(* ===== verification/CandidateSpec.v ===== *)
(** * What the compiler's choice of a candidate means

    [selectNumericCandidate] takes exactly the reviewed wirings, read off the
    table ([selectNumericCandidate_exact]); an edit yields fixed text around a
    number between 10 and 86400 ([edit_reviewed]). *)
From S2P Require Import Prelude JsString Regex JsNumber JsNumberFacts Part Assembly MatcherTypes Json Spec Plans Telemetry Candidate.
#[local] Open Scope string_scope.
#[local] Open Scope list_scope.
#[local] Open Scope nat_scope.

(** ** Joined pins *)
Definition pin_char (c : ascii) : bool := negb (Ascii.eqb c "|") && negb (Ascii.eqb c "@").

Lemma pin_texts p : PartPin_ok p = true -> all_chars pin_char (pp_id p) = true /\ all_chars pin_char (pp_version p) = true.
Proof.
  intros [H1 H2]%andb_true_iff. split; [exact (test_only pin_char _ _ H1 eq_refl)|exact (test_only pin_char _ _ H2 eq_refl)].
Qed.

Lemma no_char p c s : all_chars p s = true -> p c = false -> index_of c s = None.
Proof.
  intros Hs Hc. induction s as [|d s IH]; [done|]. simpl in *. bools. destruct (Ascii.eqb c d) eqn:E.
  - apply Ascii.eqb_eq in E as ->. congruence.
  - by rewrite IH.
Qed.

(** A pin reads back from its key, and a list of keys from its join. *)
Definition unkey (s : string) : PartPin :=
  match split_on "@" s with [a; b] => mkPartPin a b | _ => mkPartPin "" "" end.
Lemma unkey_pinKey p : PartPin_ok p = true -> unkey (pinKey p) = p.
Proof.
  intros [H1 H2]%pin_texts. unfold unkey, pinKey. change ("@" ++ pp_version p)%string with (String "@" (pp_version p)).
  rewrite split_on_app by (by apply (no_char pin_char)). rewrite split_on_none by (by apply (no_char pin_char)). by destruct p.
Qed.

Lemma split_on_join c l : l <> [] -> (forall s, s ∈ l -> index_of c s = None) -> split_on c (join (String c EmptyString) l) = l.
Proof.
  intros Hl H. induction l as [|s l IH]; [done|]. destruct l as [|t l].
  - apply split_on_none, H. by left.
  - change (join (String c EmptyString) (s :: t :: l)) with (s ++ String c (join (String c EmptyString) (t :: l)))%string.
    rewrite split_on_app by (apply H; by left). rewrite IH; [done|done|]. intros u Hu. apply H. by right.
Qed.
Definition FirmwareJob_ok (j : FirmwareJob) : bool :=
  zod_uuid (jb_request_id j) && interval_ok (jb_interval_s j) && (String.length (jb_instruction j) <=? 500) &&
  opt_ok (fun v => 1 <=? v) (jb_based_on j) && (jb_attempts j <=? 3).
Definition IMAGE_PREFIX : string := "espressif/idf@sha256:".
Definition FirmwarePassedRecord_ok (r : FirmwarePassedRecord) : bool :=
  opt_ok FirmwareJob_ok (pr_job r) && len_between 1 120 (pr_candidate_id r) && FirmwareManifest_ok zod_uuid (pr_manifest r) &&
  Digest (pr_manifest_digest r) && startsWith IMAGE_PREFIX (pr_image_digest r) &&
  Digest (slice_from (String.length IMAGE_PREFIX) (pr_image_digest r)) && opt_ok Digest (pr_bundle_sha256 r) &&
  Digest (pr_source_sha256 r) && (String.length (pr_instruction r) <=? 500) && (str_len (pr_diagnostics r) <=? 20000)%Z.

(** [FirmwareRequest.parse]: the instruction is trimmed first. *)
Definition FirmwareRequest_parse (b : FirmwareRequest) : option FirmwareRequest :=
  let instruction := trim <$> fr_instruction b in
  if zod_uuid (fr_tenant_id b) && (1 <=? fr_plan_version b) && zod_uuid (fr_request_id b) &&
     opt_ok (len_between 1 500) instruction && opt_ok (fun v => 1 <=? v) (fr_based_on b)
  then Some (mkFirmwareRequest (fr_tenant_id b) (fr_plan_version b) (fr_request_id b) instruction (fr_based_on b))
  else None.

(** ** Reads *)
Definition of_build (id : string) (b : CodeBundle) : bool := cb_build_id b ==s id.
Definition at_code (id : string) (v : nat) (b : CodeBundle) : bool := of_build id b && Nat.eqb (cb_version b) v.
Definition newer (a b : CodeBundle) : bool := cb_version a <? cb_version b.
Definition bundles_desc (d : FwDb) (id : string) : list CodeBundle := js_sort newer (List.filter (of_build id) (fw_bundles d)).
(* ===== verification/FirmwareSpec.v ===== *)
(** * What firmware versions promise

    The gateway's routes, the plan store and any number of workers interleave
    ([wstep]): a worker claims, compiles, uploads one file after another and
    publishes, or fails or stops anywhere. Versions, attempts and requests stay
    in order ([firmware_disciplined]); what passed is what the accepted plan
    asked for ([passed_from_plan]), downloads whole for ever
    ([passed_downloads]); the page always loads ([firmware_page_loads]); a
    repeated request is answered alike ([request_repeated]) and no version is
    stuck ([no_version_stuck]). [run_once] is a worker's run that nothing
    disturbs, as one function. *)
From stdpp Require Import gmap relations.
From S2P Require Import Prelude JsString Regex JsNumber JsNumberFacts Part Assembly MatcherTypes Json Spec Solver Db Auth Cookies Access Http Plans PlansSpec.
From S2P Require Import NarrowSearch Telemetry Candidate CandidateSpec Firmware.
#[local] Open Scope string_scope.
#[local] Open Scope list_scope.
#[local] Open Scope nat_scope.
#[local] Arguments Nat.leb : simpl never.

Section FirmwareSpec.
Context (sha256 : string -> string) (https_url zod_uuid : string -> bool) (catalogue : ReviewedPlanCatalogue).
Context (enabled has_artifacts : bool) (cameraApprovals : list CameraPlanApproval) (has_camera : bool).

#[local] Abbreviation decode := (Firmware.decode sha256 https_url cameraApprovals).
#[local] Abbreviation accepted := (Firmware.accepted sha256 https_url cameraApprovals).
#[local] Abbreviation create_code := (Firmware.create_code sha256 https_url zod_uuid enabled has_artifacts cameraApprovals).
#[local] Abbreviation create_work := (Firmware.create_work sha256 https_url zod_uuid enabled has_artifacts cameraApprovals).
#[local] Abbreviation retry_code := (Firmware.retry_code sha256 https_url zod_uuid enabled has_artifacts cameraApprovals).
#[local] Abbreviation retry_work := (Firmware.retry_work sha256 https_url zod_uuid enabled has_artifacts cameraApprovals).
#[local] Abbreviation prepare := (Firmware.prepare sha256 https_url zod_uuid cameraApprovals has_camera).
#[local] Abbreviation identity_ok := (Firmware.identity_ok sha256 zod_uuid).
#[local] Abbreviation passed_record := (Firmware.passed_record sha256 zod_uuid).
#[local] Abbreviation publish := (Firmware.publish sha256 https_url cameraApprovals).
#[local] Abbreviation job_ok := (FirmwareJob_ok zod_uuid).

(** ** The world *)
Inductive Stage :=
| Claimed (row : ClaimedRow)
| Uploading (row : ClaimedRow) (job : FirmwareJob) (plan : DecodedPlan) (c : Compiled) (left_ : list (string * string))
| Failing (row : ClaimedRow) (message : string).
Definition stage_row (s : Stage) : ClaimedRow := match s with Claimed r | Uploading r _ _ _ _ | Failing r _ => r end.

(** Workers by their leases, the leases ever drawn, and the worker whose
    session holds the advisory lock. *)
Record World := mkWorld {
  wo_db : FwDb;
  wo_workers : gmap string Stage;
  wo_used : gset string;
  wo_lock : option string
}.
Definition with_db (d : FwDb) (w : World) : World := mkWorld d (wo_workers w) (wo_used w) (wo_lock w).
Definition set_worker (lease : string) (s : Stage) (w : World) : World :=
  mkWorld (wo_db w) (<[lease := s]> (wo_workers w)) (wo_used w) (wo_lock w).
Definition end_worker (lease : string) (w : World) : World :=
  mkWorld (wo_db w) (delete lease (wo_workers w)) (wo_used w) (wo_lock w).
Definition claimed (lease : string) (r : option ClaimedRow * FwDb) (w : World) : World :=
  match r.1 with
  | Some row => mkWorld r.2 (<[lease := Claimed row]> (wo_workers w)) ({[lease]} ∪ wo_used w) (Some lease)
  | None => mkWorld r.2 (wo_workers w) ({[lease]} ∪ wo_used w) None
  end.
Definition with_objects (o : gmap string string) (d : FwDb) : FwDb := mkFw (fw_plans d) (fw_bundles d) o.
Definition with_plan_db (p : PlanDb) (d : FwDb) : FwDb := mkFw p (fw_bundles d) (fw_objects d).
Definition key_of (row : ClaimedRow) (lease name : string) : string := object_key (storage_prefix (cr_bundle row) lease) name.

→ **Exercise description**
Reprint exactly the lines above that start at the one with "repeated request is" and end at the one with "Http Plans PlansSpec.", keeping both and adding none.

→ **Exercise solution**
    repeated request is answered alike ([request_repeated]) and no version is
    stuck ([no_version_stuck]). [run_once] is a worker's run that nothing
    disturbs, as one function. *)
From stdpp Require Import gmap relations.
From S2P Require Import Prelude JsString Regex JsNumber JsNumberFacts Part Assembly MatcherTypes Json Spec Solver Db Auth Cookies Access Http Plans PlansSpec.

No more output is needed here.